Damien Le Moal Oct. 13, 2023, 1:08 a.m. UTC | #6
On 10/13/23 03:00, Bart Van Assche wrote:
> On 10/11/23 18:02, Damien Le Moal wrote:
>> Some have stated interest in CDL in NVMe-oF context, which could
>> imply that combining CDL and lifetime may be something useful to do
>> in that space...
> 
> We are having this discussion because bi_ioprio is sixteen bits wide and
> because we don't want to make struct bio larger. How about expanding the
> bi_ioprio field from 16 to 32 bits and to use separate bits for CDL
> information and data lifetimes?

I guess we could do that as well. User side aio_reqprio field of struct aiocb,
which is used by io_uring and libaio, is an int, so 32-bits also. Changing
bi_ioprio to match that should not cause regressions or break user space I
think. Kernel uapi ioprio.h will need some massaging though.
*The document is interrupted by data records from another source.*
(* ===== verification/Utf8.v ===== *)
(** * UTF-8 (unicode/utf8)

    A Go string is cut into the runes that [range] and [utf8.DecodeRuneInString]
    see.  A rune is kept as its bytes; a byte that starts no valid encoding is a
    rune of its own, the one the package reads as U+FFFD of width one. *)

From Stdlib Require Import ZArith Lia Ascii.
From S2P Require Import Prelude GoStrings.
From stdpp Require Import base strings list.

Module Utf8.

Definition continuation (c : Ascii.ascii) : bool := in_range (byte 128) (byte 191) c.

Definition lead3 (a b : Ascii.ascii) : bool :=
  ((a == byte 224) && in_range (byte 160) (byte 191) b) ||
  (in_range (byte 225) (byte 236) a && continuation b) ||
  ((a == byte 237) && in_range (byte 128) (byte 159) b) ||
  (in_range (byte 238) (byte 239) a && continuation b).

Definition lead4 (a b : Ascii.ascii) : bool :=
  ((a == byte 240) && in_range (byte 144) (byte 191) b) ||
  (in_range (byte 241) (byte 243) a && continuation b) ||
  ((a == byte 244) && in_range (byte 128) (byte 143) b).

(** [utf8.ValidString] *)
Fixpoint ValidString (s : string) : bool :=
  match s with
  | EmptyString => true
  | String a r1 =>
      if ascii_byte a then ValidString r1 else
      match r1 with
      | EmptyString => false
      | String b r2 =>
          if in_range (byte 194) (byte 223) a && continuation b then ValidString r2 else
          match r2 with
          | EmptyString => false
          | String c r3 =>
              if lead3 a b && continuation c then ValidString r3 else
              match r3 with
              | EmptyString => false
              | String d r4 => if lead4 a b && continuation c && continuation d then ValidString r4 else false
              end
          end
      end
  end.

Fixpoint runes (s : string) : list string :=
  match s with
  | EmptyString => []
  | String a r1 =>
      if ascii_byte a then String a "" :: runes r1 else
      match r1 with
      | String b r2 =>
          if in_range (byte 194) (byte 223) a && continuation b then String a (String b "") :: runes r2 else
          match r2 with
          | String c r3 =>
              if lead3 a b && continuation c then String a (String b (String c "")) :: runes r3 else
              match r3 with
              | String d r4 =>
                  if lead4 a b && continuation c && continuation d
                  then String a (String b (String c (String d ""))) :: runes r4
                  else String a "" :: runes r1
              | EmptyString => String a "" :: runes r1
              end
          | EmptyString => String a "" :: runes r1
          end
      | EmptyString => [String a ""]
      end
  end.

Fixpoint text (l : list string) : string := match l with [] => "" | r :: l => r +:+ text l end.

(** [utf8.RuneCountInString] *)
Definition RuneCount (s : string) : Z := len (runes s).

(** A rune that is not a stray byte. *)
Definition whole (r : string) : bool :=
  match r with String a "" => ascii_byte a | _ => true end.

(** ** Facts *)

Lemma text_app a b : text (a ++ b) = text a +:+ text b.
Proof. induction a as [|r a IH]; [done|]. cbn. by rewrite IH, app_assoc_str. Qed.

(** Induction over the runes of a text: the recursion of [runes]. *)
Lemma runes_ind (P : string -> Prop) :
  P "" ->
  (forall a s, ascii_byte a = true -> P s -> P (String a s)) ->
  (forall a b s, ascii_byte a = false -> in_range (byte 194) (byte 223) a && continuation b = true ->
    P s -> P (String a (String b s))) ->
  (forall a b c s, ascii_byte a = false -> in_range (byte 194) (byte 223) a && continuation b = false ->
    lead3 a b && continuation c = true -> P s -> P (String a (String b (String c s)))) ->
  (forall a b c d s, ascii_byte a = false -> in_range (byte 194) (byte 223) a && continuation b = false ->
    lead3 a b && continuation c = false -> lead4 a b && continuation c && continuation d = true ->
    P s -> P (String a (String b (String c (String d s))))) ->
  (forall a s, runes (String a s) = String a "" :: runes s -> ValidString (String a s) = false ->
    ascii_byte a = false -> P s -> P (String a s)) ->
  forall s, P s.
Proof.
  intros H0 H1 H2 H3 H4 Hbad s.
  enough (Hn : forall n s, (String.length s <= n)%nat -> P s) by (by eapply Hn).
  clear s. intros n. induction n as [|n IH]; intros [|a r1] Hn; try done; cbn in Hn; [lia|].
  destruct (ascii_byte a) eqn:Ea; [apply H1; [done|]; apply IH; lia|].
  destruct r1 as [|b r2]; [by apply Hbad; [cbn; rewrite Ea| cbn; rewrite Ea | |]|]. cbn in Hn.
  destruct (in_range (byte 194) (byte 223) a && continuation b) eqn:E2; [apply H2; [done..|]; apply IH; lia|].
  destruct r2 as [|c r3].
  { apply Hbad; [cbn; by rewrite Ea, E2|cbn; by rewrite Ea, E2|done|]. apply IH. cbn. lia. }
  cbn in Hn. destruct (lead3 a b && continuation c) eqn:E3; [apply H3; [done..|]; apply IH; lia|].
  destruct r3 as [|d r4].
  { apply Hbad; [cbn; by rewrite Ea, E2, E3|cbn; by rewrite Ea, E2, E3|done|]. apply IH. cbn. lia. }
  cbn in Hn. destruct (lead4 a b && continuation c && continuation d) eqn:E4.
  - apply H4; [done..|]. apply IH. lia.
  - apply Hbad; [cbn [runes]; by rewrite Ea, E2, E3, E4|cbn; by rewrite Ea, E2, E3, E4|done|].
    apply IH. cbn. lia.
Qed.

(** The runes of a text that starts with a rune. *)
Definition starts (r : string) : Prop := forall s, runes (r +:+ s) = r :: runes s.

Lemma starts_ascii a : ascii_byte a = true -> starts (String a "").
Proof. intros Ha s. rewrite app_cons_str. cbn [runes]. by rewrite Ha. Qed.

Lemma starts_two a b :
  ascii_byte a = false -> in_range (byte 194) (byte 223) a && continuation b = true ->
  starts (String a (String b "")).
Proof. intros Ha H2 s. rewrite !app_cons_str. cbn [runes]. by rewrite Ha, H2. Qed.

Lemma starts_three a b c :
  ascii_byte a = false -> in_range (byte 194) (byte 223) a && continuation b = false ->
  lead3 a b && continuation c = true -> starts (String a (String b (String c ""))).
Proof. intros Ha H2 H3 s. rewrite !app_cons_str. cbn [runes]. by rewrite Ha, H2, H3. Qed.

Lemma starts_four a b c d :
  ascii_byte a = false -> in_range (byte 194) (byte 223) a && continuation b = false ->
  lead3 a b && continuation c = false -> lead4 a b && continuation c && continuation d = true ->
  starts (String a (String b (String c (String d "")))).
Proof. intros Ha H2 H3 H4 s. rewrite !app_cons_str. cbn [runes]. by rewrite Ha, H2, H3, H4. Qed.

(** Cutting a text into runes loses no byte. *)
Lemma text_runes s : text (runes s) = s.
Proof.
  induction s as [|a s Ha IH|a b s Ha H2 IH|a b c s Ha H2 H3 IH|a b c d s Ha H2 H3 H4 IH|a s Hr _ Ha IH]
    using runes_ind; [done|..].
  - change (String a s) with (String a "" +:+ s). rewrite (starts_ascii a Ha). cbn [text]. by rewrite IH.
  - change (String a (String b s)) with (String a (String b "") +:+ s).
    rewrite (starts_two a b Ha H2). cbn [text]. by rewrite IH.
  - change (String a (String b (String c s))) with (String a (String b (String c "")) +:+ s).
    rewrite (starts_three a b c Ha H2 H3). cbn [text]. by rewrite IH.
  - change (String a (String b (String c (String d s)))) with (String a (String b (String c (String d ""))) +:+ s).
    rewrite (starts_four a b c d Ha H2 H3 H4). cbn [text]. by rewrite IH.
  - rewrite Hr. cbn [text]. by rewrite IH.
Qed.

(** The encodings of the runes. *)
Inductive encoding : string -> Prop :=
  | encoding1 a : ascii_byte a = true -> encoding (String a "")
  | encoding2 a b : ascii_byte a = false -> in_range (byte 194) (byte 223) a && continuation b = true ->
      encoding (String a (String b ""))
  | encoding3 a b c : ascii_byte a = false -> in_range (byte 194) (byte 223) a && continuation b = false ->
      lead3 a b && continuation c = true -> encoding (String a (String b (String c "")))
  | encoding4 a b c d : ascii_byte a = false -> in_range (byte 194) (byte 223) a && continuation b = false ->
      lead3 a b && continuation c = false -> lead4 a b && continuation c && continuation d = true ->
      encoding (String a (String b (String c (String d "")))).

#[export] Hint Constructors encoding : core.
#[export] Hint Resolve starts_ascii starts_two starts_three starts_four : core.

Lemma encoding_starts r : encoding r -> starts r.
Proof. destruct 1; auto. Qed.

(** A valid text is made of encodings, each of which starts whatever follows. *)
Lemma valid_encodings s : ValidString s = true -> Forall encoding (runes s).
Proof.
  induction s as [|a s Ha IH|a b s Ha H2 IH|a b c s Ha H2 H3 IH|a b c d s Ha H2 H3 H4 IH|a s Hr Hbad Ha IH]
    using runes_ind; [constructor| | | | |by rewrite Hbad];
    cbn [ValidString runes]; rewrite ?Ha, ?H2, ?H3, ?H4; auto.
Qed.

Lemma continuation_high c : continuation c = true -> ascii_byte c = false.
Proof.
  unfold continuation, in_range, ascii_byte. rewrite andb_true_iff, !N.leb_le, N.ltb_ge.
  by intros [H _].
Qed.

Lemma lead3_high a b : lead3 a b = true -> ascii_byte b = false.
Proof.
  unfold lead3, continuation, in_range, ascii_byte.
  rewrite !orb_true_iff, !andb_true_iff, !N.leb_le, N.ltb_ge. change (byte_val (byte 160)) with 160%N.
  change (byte_val (byte 128)) with 128%N. lia.
Qed.

Lemma lead4_high a b : lead4 a b = true -> ascii_byte b = false.
Proof.
  unfold lead4, continuation, in_range, ascii_byte.
  rewrite !orb_true_iff, !andb_true_iff, !N.leb_le, N.ltb_ge. change (byte_val (byte 144)) with 144%N.
  change (byte_val (byte 128)) with 128%N. lia.
Qed.

(** An encoding is one ASCII byte, or bytes of which none is one. *)
Lemma encoding_cases r :
  encoding r ->
  (exists a, r = String a "" /\ ascii_byte a = true) \/
  ((2 <= String.length r <= 4)%nat /\ string_forallb (fun c => negb (ascii_byte c)) r = true).
Proof.
  destruct 1 as [a Ha|a b Ha H2|a b c Ha _ H3|a b c d Ha _ _ H4]; [left; eauto|right..];
    rewrite ?andb_true_iff in *; (split; [cbn; lia|]); cbn [string_forallb]; rewrite Ha.
  - by rewrite (continuation_high b) by tauto.
  - by rewrite (lead3_high a b), (continuation_high c) by tauto.
  - by rewrite (lead4_high a b), (continuation_high c), (continuation_high d) by tauto.
Qed.

Lemma ascii_valid s : string_forallb ascii_byte s = true -> ValidString s = true.
Proof.
  induction s as [|a s IH]; [done|]. cbn [string_forallb ValidString].
  intros [-> Hs]%andb_true_iff. by apply IH.
Qed.
End Utf8.
(* ===== verification/Strconv.v ===== *)
(** * Decimal integers (strconv)

    [ParseUint] and [ParseInt] in base ten at 64 bits, with the two errors kept
    apart, and that they read back what [itoa] prints. *)

From Stdlib Require Import ZArith NArith Lia Ascii.
From S2P Require Import Prelude GoStrings.
From stdpp Require Import base strings list pretty numbers.

Open Scope Z_scope.

Module Strconv.

(** A result, [ErrSyntax] or [ErrRange]. *)
Inductive num := NumOk (n : Z) | NumSyntax | NumRange.

Definition digit (c : ascii) : bool := in_range "0"%char "9"%char c.

Definition digit_value (c : ascii) : Z := Z.of_N (byte_val c) - 48.

(** Digit by digit: the first character that is none, or the first step out of
    range, decides. *)
Fixpoint uint_loop (n : Z) (s : string) : num :=
  match s with
  | EmptyString => NumOk n
  | String c r =>
      if negb (digit c) then NumSyntax
      else if MaxUint64 / 10 + 1 <=? n then NumRange
      else
        let n1 := n * 10 + digit_value c in
        if MaxUint64 <? n1 then NumRange else uint_loop n1 r
  end.

(** [strconv.ParseUint(s, 10, 64)] *)
Definition ParseUint (s : string) : num := if s == "" then NumSyntax else uint_loop 0 s.

(** [strconv.ParseInt(s, 10, 64)] *)
Definition ParseInt (s : string) : num :=
  let '(neg, u) :=
    match s with
    | String c r => if c == "+"%char then (false, r) else if c == "-"%char then (true, r) else (false, s)
    | EmptyString => (false, s)
    end in
  match ParseUint u with
  | NumSyntax => NumSyntax
  | NumRange => NumRange
  | NumOk n =>
      if negb neg && (2 ^ 63 <=? n) then NumRange
      else if neg && (2 ^ 63 <? n) then NumRange
      else NumOk (if neg then - n else n)
  end.

(** ** Reading what was printed *)

Lemma digit_char d : (d < 10)%N ->
  digit (pretty_N_char d) = true /\ digit_value (pretty_N_char d) = Z.of_N d.
Proof.
  intros Hd. destruct d as [|p]; [done|].
  assert (Hp : (N.pos p < 10)%N) by exact Hd. clear Hd.
  do 4 (destruct p as [p|p|]; try done); exfalso; lia.
Qed.

Lemma uint_loop_step n d s :
  (d < 10)%N -> 0 <= n -> n * 10 + Z.of_N d <= MaxUint64 ->
  uint_loop n (String (pretty_N_char d) s) = uint_loop (n * 10 + Z.of_N d) s.
Proof.
  intros Hd Hn Hm. destruct (digit_char d Hd) as [H1 H2]. cbn [uint_loop]. rewrite H1, H2. cbn [negb].
  change (MaxUint64 / 10 + 1) with 1844674407370955162. change MaxUint64 with 18446744073709551615 in *.
  destruct (_ <=? n) eqn:E; [lia|]. destruct (_ <? _) eqn:E2; [lia|]. done.
Qed.

Lemma uint_loop_pretty x s :
  Z.of_N x <= MaxUint64 -> uint_loop 0 (pretty_N_go x s) = uint_loop (Z.of_N x) s.
Proof.
  revert s. induction (N.lt_wf_0 x) as [x _ IH]. intros s Hx.
  destruct (decide (x = 0)%N) as [->|Hnz]; [by rewrite pretty_N_go_0|].
  rewrite pretty_N_go_step by lia.
  pose proof (N.div_mod x 10 ltac:(done)) as Hdm. pose proof (N.mod_lt x 10 ltac:(done)) as Hm.
  assert (Hq : (x `div` 10 < x)%N) by (apply N.div_lt; lia).
  revert Hdm Hm Hq. generalize (x `div` 10)%N (x `mod` 10)%N. intros q d Hdm Hm Hq.
  rewrite IH by lia. rewrite uint_loop_step by lia. f_equal. lia.
Qed.

(** A positive number is printed as digits of which the first is not zero. *)
Lemma pretty_go_digits x s :
  (0 < x)%N -> exists c ds, pretty_N_go x s = String c (ds +:+ s) /\
    digit c = true /\ c <> "0"%char /\ string_forallb digit ds = true.
Proof.
  revert s. induction (N.lt_wf_0 x) as [x _ IH]. intros s Hx.
  rewrite pretty_N_go_step by lia. pose proof (N.mod_lt x 10 ltac:(done)) as Hm.
  destruct (digit_char _ Hm) as [Hd Hv].
  destruct (decide (x < 10)%N) as [Hlt|Hge].
  - rewrite N.div_small, pretty_N_go_0 by lia. rewrite N.mod_small in * by lia.
    eexists _, "". split; [reflexivity|]. split_and!; [done| |done]. intros He. rewrite He in Hv.
    change (0 = Z.of_N x) in Hv. lia.
  - destruct (IH (x `div` 10)%N ltac:(apply N.div_lt; lia) (String (pretty_N_char (x `mod` 10)) s))
      as (c & ds & -> & Hc & Hz & Hds). { apply N.div_str_pos. lia. }
    exists c, (ds +:+ String (pretty_N_char (x `mod` 10)) ""). split_and!; try done.
    + f_equal. by rewrite app_assoc_str.
    + rewrite string_forallb_app, Hds. cbn [string_forallb]. by rewrite Hd.
Qed.

Definition natural (s : string) : Prop :=
  s = "0" \/ exists c ds, s = String c ds /\ digit c = true /\ c <> "0"%char /\ string_forallb digit ds = true.

Lemma pretty_N_natural (x : N) : natural (pretty x).
Proof.
  unfold pretty, pretty_N. destruct (decide (x = 0)%N) as [->|Hx]; [by left|]. right.
  destruct (pretty_go_digits x "" ltac:(lia)) as (c & ds & -> & Hc & Hz & Hds).
  exists c, ds. by rewrite app_nil_str.
Qed.

Lemma ParseUint_pretty (x : N) : Z.of_N x <= MaxUint64 -> ParseUint (pretty x) = NumOk (Z.of_N x).
Proof.
  intros Hx. unfold ParseUint. pose proof (pretty_N_natural x) as Hn.
  rewrite bool_decide_false by (by destruct Hn as [->|(c & ds & -> & _)]).
  unfold pretty, pretty_N. destruct (decide (x = 0)%N) as [->|]; [done|]. by rewrite uint_loop_pretty.
Qed.

Lemma natural_unsigned s : natural s -> exists c r, s = String c r /\ c <> "+"%char /\ c <> "-"%char.
Proof.
  intros [->|(c & ds & -> & Hc & _)]; [by exists "0"%char, ""|]. exists c, ds. split; [done|].
  by split; intros ->.
Qed.

(** An integer in range is read back. *)
Lemma ParseInt_itoa z : MinInt64 <= z <= MaxInt64 -> ParseInt (itoa z) = NumOk z.
Proof.
  unfold MinInt64, MaxInt64. intros Hz. unfold itoa, ParseInt.
  assert (Hpos : forall x : N, Z.of_N x <= 2 ^ 63 -> Z.of_N x <= MaxUint64) by (unfold MaxUint64; lia).
  destruct z as [|p|p]; [done|..].
  - destruct (natural_unsigned _ (pretty_N_natural (N.pos p))) as (c & r & Hp & H1 & H2).
    change (pretty (Z.pos p)) with (pretty (N.pos p)). rewrite Hp, !bool_decide_false by done. rewrite <- Hp.
    rewrite ParseUint_pretty by (apply Hpos; lia). cbn [negb andb Z.of_N].
    destruct (2 ^ 63 <=? Z.pos p) eqn:E; [lia|done].
  - change (pretty (Z.neg p)) with (String "-"%char (pretty (N.pos p))).
    cbv beta iota. rewrite bool_decide_false by done. rewrite bool_decide_true by done.
    rewrite ParseUint_pretty by (apply Hpos; lia). cbn [negb andb Z.of_N].
    destruct (2 ^ 63 <? Z.pos p) eqn:E; [lia|done].
Qed.
End Strconv.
> This patch does not make struct bio bigger because it changes a three
> byte hole with a one byte hole:

Yeah, but if the kernel is compiled with struct randomization, that does not
really apply, doesn't it ?

Reading Niklas's reply to Kanchan, I was reminded that using ioprio hint for
the lifetime may have one drawback: that information will be propagated to the
device only for direct IOs, no ? For buffered IOs, the information will be
lost. The other potential disadvantage of the ioprio interface is that we
cannot define ioprio+hint per file (or per inode really), unlike the old
write_hint that you initially reintroduced. Are these points blockers for the
user API you were thinking of ? How do you envision the user specifying
lifetime ? Per file ? Or are you thinking of not relying on the user to specify
that but rather the FS (e.g. f2fs) deciding on its own ? If it is the latter, I
think ioprio+hint is fine (it is simple). But if it is the former, the ioprio
API may not be the best suited for the job at hand.
Niklas Cassel Oct. 13, 2023, 9:33 a.m. UTC | #7
On Fri, Oct 13, 2023 at 10:08:29AM +0900, Damien Le Moal wrote:
> On 10/13/23 03:00, Bart Van Assche wrote:
> > On 10/11/23 18:02, Damien Le Moal wrote:
> >> Some have stated interest in CDL in NVMe-oF context, which could
> >> imply that combining CDL and lifetime may be something useful to do
> >> in that space...
> > 
> > We are having this discussion because bi_ioprio is sixteen bits wide and
> > because we don't want to make struct bio larger. How about expanding the
> > bi_ioprio field from 16 to 32 bits and to use separate bits for CDL
> > information and data lifetimes?
> 
> I guess we could do that as well. User side aio_reqprio field of struct aiocb,
> which is used by io_uring and libaio, is an int, so 32-bits also. Changing
> bi_ioprio to match that should not cause regressions or break user space I
> think. Kernel uapi ioprio.h will need some massaging though.
> 
> > This patch does not make struct bio bigger because it changes a three
> > byte hole with a one byte hole:
> 
> Yeah, but if the kernel is compiled with struct randomization, that does not
> really apply, doesn't it ?
> 
> Reading Niklas's reply to Kanchan, I was reminded that using ioprio hint for
> the lifetime may have one drawback: that information will be propagated to the
> device only for direct IOs, no ? For buffered IOs, the information will be
> lost. The other potential disadvantage of the ioprio interface is that we
> cannot define ioprio+hint per file (or per inode really), unlike the old
> write_hint that you initially reintroduced. Are these points blockers for the
> user API you were thinking of ? How do you envision the user specifying
> lifetime ? Per file ? Or are you thinking of not relying on the user to specify
> that but rather the FS (e.g. f2fs) deciding on its own ? If it is the latter, I
> think ioprio+hint is fine (it is simple). But if it is the former, the ioprio
> API may not be the best suited for the job at hand.

Hello Damien,

If you look closer at this series, you will see that even V2 of this series
still uses fcntl F_SET_RW_HINT as the user facing API.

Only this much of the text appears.